UVA1 Induces Cyclobutane Pyrimidine Dimers but Not 6-4 Photoproducts in Human Skin In Vivo

UVB readily induces cyclobutane pyrimidine dimers, mainly thymine dimers (TTs), and pyrimidine (6-4) pyrimidone photoproducts (6-4PPs) in DNA. These lesions result in "UVB signature mutations" found in skin cancers. We have investigated the induction of TTs and 6-4PPs in human skin in vivo by broadband UVA1, and have compared this with comparable erythemal doses of monochromatic UVB (300 nm).
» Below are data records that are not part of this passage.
Lemma zsum_blen (l : list bytes) : zsum (map blen l) = blen (concat l).
Proof.
  induction l as [|x l IH]; [done|]. cbn [map concat]. unfold blen in *. rewrite length_app.
  change (zsum (Z.of_nat (length x) :: map (fun b => Z.of_nat (length b)) l))
    with (Z.of_nat (length x) + zsum (map (fun b => Z.of_nat (length b)) l)). rewrite IH. lia.
Qed.

Lemma encode_item_nonempty (it : rlpItem) : (1 <= length (encode_item it))%nat.
Proof.
  assert (forall base n, 1 <= length (rlpLengthPrefix base n))%nat as HP.
  { intros. unfold rlpLengthPrefix. destruct (n <=? 55); cbn; lia. }
  destruct it as [b|l]; cbn [encode_item].
  - unfold EncodeRLPBytes. destruct b as [|x [|y b]]; [|destruct (x <? 128); [done|]|]; rewrite length_app;
      match goal with |- context [rlpLengthPrefix ?b ?n] => pose proof (HP b n) end; lia.
  - unfold EncodeRLPList. rewrite length_app. match goal with |- context [rlpLengthPrefix ?b ?n] => pose proof (HP b n) end. lia.
Qed.

(** The loop over the encodings of [todo], the part of the payload still ahead. *)
Lemma decode_items_encode (dec : bytes -> outcome rlp_err (rlpItem * Z)) (todo : list rlpItem) (pre rest : bytes)
    (fuel : nat) :
  (forall it k, it ∈ todo -> dec (encode_item it ++ k) = Ok (it, blen (encode_item it))) ->
  blen pre + blen (concat (map encode_item todo)) < 2 ^ 62 -> (length todo <= fuel)%nat ->
  decode_items dec fuel (pre ++ concat (map encode_item todo) ++ rest) (blen pre)
    (blen pre + blen (concat (map encode_item todo))) = Ok todo.
Proof.
  revert pre fuel. induction todo as [|it todo IH]; intros pre fuel Hdec Hlen Hf; cbn [map concat].
  { destruct fuel; cbn [decode_items]; rewrite (proj2 (Z.ltb_ge _ _)) by (unfold blen; cbn; lia); done. }
  destruct fuel as [|fuel]; [cbn in Hf; lia|]. cbn [decode_items].
  pose proof (encode_item_nonempty it) as Hne. cbn [map concat] in Hlen.
  set (e := encode_item it) in *. set (es := concat (map encode_item todo)) in *.
  rewrite (proj2 (Z.ltb_lt _ _)) by (unfold blen; rewrite length_app; lia).
  rewrite (slice_app pre (e ++ es) rest) by done. cbn [obind].
  unfold e at 1. rewrite Hdec by (apply elem_of_cons; by left). cbn [obind]. fold e.
  unfold blen in Hlen. rewrite length_app in Hlen.
  rewrite wrap_i64_small by (unfold blen; lia).
  assert (blen pre + blen e = blen (pre ++ e)) as -> by (unfold blen; rewrite length_app; lia).
  assert (blen pre + blen (e ++ es) = blen (pre ++ e) + blen es) as -> by (unfold blen; rewrite !length_app; lia).
  replace (pre ++ (e ++ es) ++ rest) with ((pre ++ e) ++ es ++ rest) by (by rewrite <- !app_assoc).
  rewrite IH; [done| | |cbn in Hf; lia].
  - intros it' k Hin. apply Hdec. apply elem_of_cons. by right.
  - unfold blen. rewrite length_app. lia.
Qed.

Lemma encoded_shorter (l : list rlpItem) (it : rlpItem) :
  it ∈ l -> (length (encode_item it) <= length (concat (map encode_item l)))%nat.
Proof.
  induction l as [|x l IH]; intros Hin; [by apply elem_of_nil in Hin|]. cbn. rewrite length_app.
  apply elem_of_cons in Hin as [->|Hin]; [lia|]. specialize (IH Hin). lia.
Qed.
In vitro and ex vivo studies have shown the production of TTs, without 6-4PPs, by UVA1. We show that UVA1 induces TTs, without 6-4PPs, in the epidermis of healthy volunteers in vivo, whereas UVB induced both photoproducts. UVB induced more TTs than UVA1 for the same level of erythema. The level of UVA1-induced TTs increased with epidermal depth in contrast to a decrease that was seen with UVB. UVA1- and UVB-induced TTs were repaired in epidermal cells at a similar rate. The mechanism by which UVA1 induces TTs is unknown, but a lack of intra-individual correlation between our subjects' UVB and UVA1 minimal erythema doses implies that UVA1 and UVB erythema occur by different mechanisms. Our data suggest that UVA1 may be more carcinogenic than has previously been thought.